It is five o'clock and we just arrived back in Accra from spending our Sabbath day in Senchi. The children did well in the Sacrament Program and I hope they remember this experience for the years to come. It was the first time a Primary Sacrament Program had been done there and I hope it will not be the last. Sister Duodo said that now they know how it is to be done that they will do it. I had to make last minute changes when children did not come and others came that had not been there for some time. Sorry to say, but I only had the time during the passing of the Sacrament to do this, so my focus was not where it should have been. Hydielynn was running a fever since Saturday, but she was determined to come and do her part and sing her solo verse. Her mother did very well leading the children in singing and I hope she grew in confidence during the experience. Sister Duodo held the microphone for the children and helped them with their parts when they needed it. I am really working with these dear sisters in taking the leadership role and decision making more and more.

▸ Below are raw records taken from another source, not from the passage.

(** A coalesced list is what releasing an allocated block gives back. *)
Lemma coalesced_tail c l : coalesced (c :: l) -> coalesced l.
Proof. destruct c as [a n], l as [|[a' n'] l]; [done|]. by intros [_ ?]. Qed.

Lemma ff_alloc_free lo hi size l b l' :
  spaced lo l hi -> coalesced l -> 0 <= size -> ff_alloc size l = Some (b, l') ->
  ff_free b l' = l.
Proof.
  intros Hsp Hc Hs. revert lo l' Hsp Hc.
  induction l as [|[a n] l IH]; intros lo l' Hsp Hc; cbn [ff_alloc]; [done|].
  destruct Hsp as (H1 & H2 & H3).
  destruct (Z.leb_spec size n) as [Hk|Hk].
  - destruct (Z.leb_spec (size + 2 * sizeof_block) n) as [Hb|Hb]; intros [= <- <-].
    + cbn [ff_free fst]. destruct (Z.ltb_spec (a + sizeof_block + size) a); [slia|].
      cbn [merge fst snd]. rewrite Z.eqb_refl. do 2 f_equal. slia.
    + destruct l as [|[c k] l]; [done|]. cbn [ff_free fst]. destruct Hc as [Hc _].
      destruct (Z.ltb_spec c a); [slia|]. cbn [merge fst snd].
      destruct (Z.eqb_spec (a + sizeof_block + n) c); [slia|done].
  - destruct (ff_alloc size l) as [[b' r]|] eqn:He; [|done]. intros [= <- <-].
    pose proof (IH _ _ H3 (coalesced_tail _ _ Hc) eq_refl) as Hf.
    destruct b' as [a' n'].
    destruct (ff_alloc_spec _ _ _ _ _ _ _ H3 Hs He) as (_ & G1 & _).
    rewrite ff_free_cons. cbn [fst]. destruct (Z.ltb_spec a a'); [|slia].
    rewrite Hf. destruct l as [|[c k] l]; [done|]. cbn [fst].
    destruct (Z.eqb_spec c a'); [|done]. cbn [merge fst snd]. destruct Hc as [Hc _].
    destruct (Z.eqb_spec (a + sizeof_block + n) c); [slia|done].
Qed.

Brother Coleman, who is over the church buildings, had a new microphone system (cordless) installed and it made everything so much better. The mic didn't have static or stop working at any given moment like the old system. The primary room and young women room now have nice bulletin boards which he had installed also this week. I feel that these improvements and others that have been made in the past few months, really help these dear saints to feel they are recognized and appreciated.
We had four baptisms today and then PEC meeting after that. Then we had our first experience of going to Odumase to deliver three packages for a missionary serving there. Just when I think we have seen all the deeply rutted roads there can possibly be, we have to go and find more. Wow! what a ride. But, we are always blessed to help bring a little bit of home to these missionaries, especially when there is Captain Crunch cereal in the packages.

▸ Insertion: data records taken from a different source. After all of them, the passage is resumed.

Lemma resume_run i p s (regs : register_ctx) :
  p <> NULL -> p_state (pcb_at s p) = PROC_READY -> pagemap_ok s (p_pagemap (pcb_at s p)) ->
  (s <- get ;;
   if negb (p =? NULL) && bool_decide (p_state (pcb_at s p) = PROC_READY) then
     update_pcb p (with_state PROC_RUNNING) ;;;
     pmset (p_pagemap (pcb_at s p)) ;;;
     sched_release i ;;;
     ret (Some (p_ctx (pcb_at s p)))
   else if count (sched_at i s) =? 0 then
     sched_release i ;;; pmset (kernel_pagemap (paging s)) ;;; hang
   else sched_release i ;;; ret (Some regs)) s = Ret (Some (p_ctx (pcb_at s p))) (resumed i p s).
Proof.
  intros Hn Hst Hpm. rewrite (bind_run _ _ s s s) by done.
  rewrite (proj2 (Z.eqb_neq _ _) Hn), bool_decide_eq_true_2 by done. cbn [negb andb].
  set (s1 := set_pcbs (<[p := with_state PROC_RUNNING (pcb_at s p)]> (pcbs (sched s))) s).
  rewrite (bind_run _ _ s tt s1) by done.
  rewrite (bind_run _ _ s1 tt _ (pmset_ok (p_pagemap (pcb_at s p)) s1 Hpm)). done.
Qed.

(** The state in which the search begins: locked, the running process [cu] charged. *)
Definition searched (i cu : Z) (regs : register_ctx) (s : machine) : machine :=
  set_pcbs (<[cu := charged regs (pcb_at s cu)]> (pcbs (sched (locked i s)))) (locked i s).

Section Tick.
Context {FA : FrameAlloc}.

Lemma rr_next_lookup i s a : rr_rel i s a -> exists p, rr_procs a !! rr_next a = Some p.
Proof.
  intros H. apply lookup_lt_is_Some_2. apply Nat.mod_upper_bound.
  pose proof (rel_bound _ _ _ H). lia.
Qed.

(** A tick that charges the running process and finds one to resume. *)
Lemma tick_found fuel i s l cur cu regs p s3 :
  this_cpu s = i -> cpu_known i s -> s_lock (sched_at i s) = 0 -> queue (sched_at i s) l ->
  current_pid (sched_at i s) = Z.of_nat cur -> l !! cur = Some cu ->
  p_state (pcb_at s cu) = PROC_RUNNING -> p_timeslice (pcb_at s cu) = PROC_DEFAULT_TIME ->
  tick_search (Z.to_nat PROC_MAX_PROCS_PER_CPU) fuel i (Z.of_nat cur) (searched i cu regs s) = Ret p s3 ->
  p <> NULL -> p_state (pcb_at s3 p) = PROC_READY -> pagemap_ok s3 (p_pagemap (pcb_at s3 p)) ->
  sched_tick fuel (Some regs) s = Ret (Some (p_ctx (pcb_at s3 p))) (resumed i p s3).
Proof.
  intros Hcpu Hk Hlk Hq Hcp Hcu Hrun Hts Hsr Hn Hr Hpm. pose proof (lookup_lt_Some _ _ _ Hcu) as Hlt.
  unfold sched_tick. rewrite (bind_run _ _ s i s) by (by rewrite <- Hcpu).
  rewrite (bind_run _ _ s tt (locked i s)) by (by apply sched_acquire_run).
  rewrite (bind_run _ _ _ (locked i s) (locked i s)), (sched_at_locked i s Hk) by done.
  cbn [count current_pid with_lock]. rewrite (q_count _ _ Hq), (proj2 (Z.eqb_neq _ _)) by lia.
  change (proc_get (with_lock 1 (sched_at i s))) with (proc_get (sched_at i s)).
  rewrite Hcp, (proc_get_in _ _ _ _ Hq Hcu). change (pcb_at (locked i s) cu) with (pcb_at s cu).
  rewrite bool_decide_eq_true_2, (proj2 (Z.eqb_neq cu NULL) (queue_not_null _ _ _ _ Hq Hcu)) by done.
  cbn [negb andb when]. rewrite (bind_run _ _ (locked i s) tt (searched i cu regs s)) by (by apply charge_run).
  rewrite (bind_run _ _ _ p s3 Hsr), (bind_run _ _ s3 s3 s3) by done.
  rewrite (proj2 (Z.eqb_neq _ _) Hn). cbn [negb andb]. rewrite (bind_run _ _ s3 p s3) by done.
  by apply resume_run.
Qed.

Lemma searched_pcb i cu regs s p :
  pcb_at (searched i cu regs s) p = if decide (p = cu) then charged regs (pcb_at s cu) else pcb_at s p.
Proof.
  unfold searched. case_decide as Hp; [subst p; apply (pcb_at_insert_eq (locked i s))|].
  apply (pcb_at_insert_ne (locked i s)). congruence.
Qed.

Lemma searched_sched i cu regs s :
  cpu_known i s -> sched_at i (searched i cu regs s) = with_lock 1 (sched_at i s).
Proof. apply sched_at_locked. Qed.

We have missionaries that also serve from Ghana and they have to fill out the Missionary Recommendation forms like any other missionary. I am responsible for checking them over for completion, and making sure they are the correct forms. Missionaries serving from their own country use a 'short form' and some of the church units have not been using this form. I then have to call and inform them that after November 30th, the old forms will not be accepted. This last group of Recommendations to come in had incorrect birth years when checked by the Area Presidency Office with their Church records. I made several phone calls in order to correct the errors. It actually amazes me that in this land, so far away from Church Headquarters, that all of this goes as well as it does.
The referrals continue to come, baptisms take place, Branches/Wards/Groups are organized, and with 29 new missionaries coming this Wednesday, more areas are opened, more districts created, and more young missionaries are training these new young missionaries. I know this goes on all over the world, although I don't know if to the same degree that we are experiencing. It is an exciting time and almost exhausting challenge for our Mission President, as we see this up close and personal serving in this capacity. He and his dear wife just keep pressing forward with energy that can only come from their faith in our Savior and there love for Him and His work.

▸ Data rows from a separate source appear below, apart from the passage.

(* ===== verification/SchedProps.v ===== *)
(** * The scheduler: main theorems *)

From S2P Require Export SchedSpec.

(** ** Runs of ticks *)

Fixpoint rr_run (frames : list register_ctx) (a : rr) : list register_ctx * rr :=
  match frames with
  | [] => ([], a)
  | f :: fs => let t := rr_tick f a in let r := rr_run fs t.2 in (t.1 :: r.1, r.2)
  end.

Fixpoint ticks {FA : FrameAlloc} (fuel : nat) (frames : list register_ctx)
    : K (list (option register_ctx)) :=
  match frames with
  | [] => ret []
  | f :: fs =>
      r <- sched_tick fuel (Some f) ;;
      rs <- ticks fuel fs ;;
      ret (r :: rs)
  end.

Lemma rr_run_procs frames a : rr_procs (rr_run frames a).2 = rr_procs a.
Proof. revert a. induction frames as [|f fs IH]; intros a; [done|]. cbn. by rewrite IH. Qed.

(** Position [m] steps ahead of the running process. *)
Definition ahead (a : rr) (m : nat) : nat := ((rr_cur a + m) mod length (rr_procs a))%nat.

(** What the process [m] steps ahead resumes with: its saved registers, or, after a
    full round, the frame with which the round began. *)
Definition resumes (a : rr) (first : register_ctx) (m : nat) : register_ctx :=
  if decide (m = length (rr_procs a)) then first
  else default zero_ctx (rr_saved a !! default NULL (rr_procs a !! ahead a m)).

Lemma ahead_tick f a m :
  (rr_cur a < length (rr_procs a))%nat -> ahead (rr_tick f a).2 m = ahead a (S m).
Proof.
  intros H. unfold ahead. cbn [rr_tick snd rr_procs rr_cur]. unfold rr_next.
  rewrite Nat.Div0.add_mod_idemp_l. f_equal. lia.
Qed.

Lemma ahead_inj a m m' :
  (rr_cur a < length (rr_procs a))%nat -> (m < length (rr_procs a))%nat ->
  (m' < length (rr_procs a))%nat -> ahead a m = ahead a m' -> m = m'.
Proof.
  unfold ahead. set (n := length _). set (c := rr_cur a). intros Hc Hm Hm' He.
  assert (Hw : forall x, (x < n)%nat -> ((c + x) mod n = if decide (c + x < n) then c + x else c + x - n)%nat).
  { intros x Hx. case_decide; [by apply Nat.mod_small|].
    replace (c + x)%nat with (c + x - n + 1 * n)%nat at 1 by lia.
    rewrite Nat.Div0.mod_add. apply Nat.mod_small. lia. }
  rewrite !Hw in He by done. repeat case_decide; lia.
Qed.

(** Registers are kept for the processes that were not reached yet. *)
Lemma saved_ahead f a m :
  NoDup (rr_procs a) -> (rr_cur a < length (rr_procs a))%nat -> (0 < m < length (rr_procs a))%nat ->
  rr_saved (rr_tick f a).2 !! default NULL (rr_procs a !! ahead a m) =
  rr_saved a !! default NULL (rr_procs a !! ahead a m).
Proof.
  intros Hnd Hc Hm. cbn [rr_tick snd rr_saved]. apply lookup_insert_ne.
  unfold rr_current. destruct (lookup_lt_is_Some_2 _ _ Hc) as [p Hp]. rewrite Hp.
  assert (Ha : (ahead a m < length (rr_procs a))%nat) by (apply Nat.mod_upper_bound; lia).
  destruct (lookup_lt_is_Some_2 _ _ Ha) as [q Hq]. rewrite Hq. cbn. intros ->.
  pose proof (NoDup_lookup _ _ _ _ Hnd Hp Hq) as He.
  assert (H0 : ahead a 0 = rr_cur a) by (unfold ahead; rewrite Nat.add_0_r; by apply Nat.mod_small).
  rewrite <- H0 in He. apply ahead_inj in He; lia.
Qed.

I think I will close with a quote from C.S. Lewis that was in Elder Soares Conference talk. I feel this is so vital to a world that is struggling with so many 'ills'. "Our real selves are all waiting for us in Him. The more I resist Him and try to live on my own, the more I become dominated by my own heredity and upbringing and surroundings and natural desires...It is when I turn to Christ, when I give myself up to His Personality, that I first begin to have a real personality of my own." (Mere Christianity, p.189)
I find it difficult to explain why this impacted me so much, but I am sure I am not the only one who will give this a lot of pondering.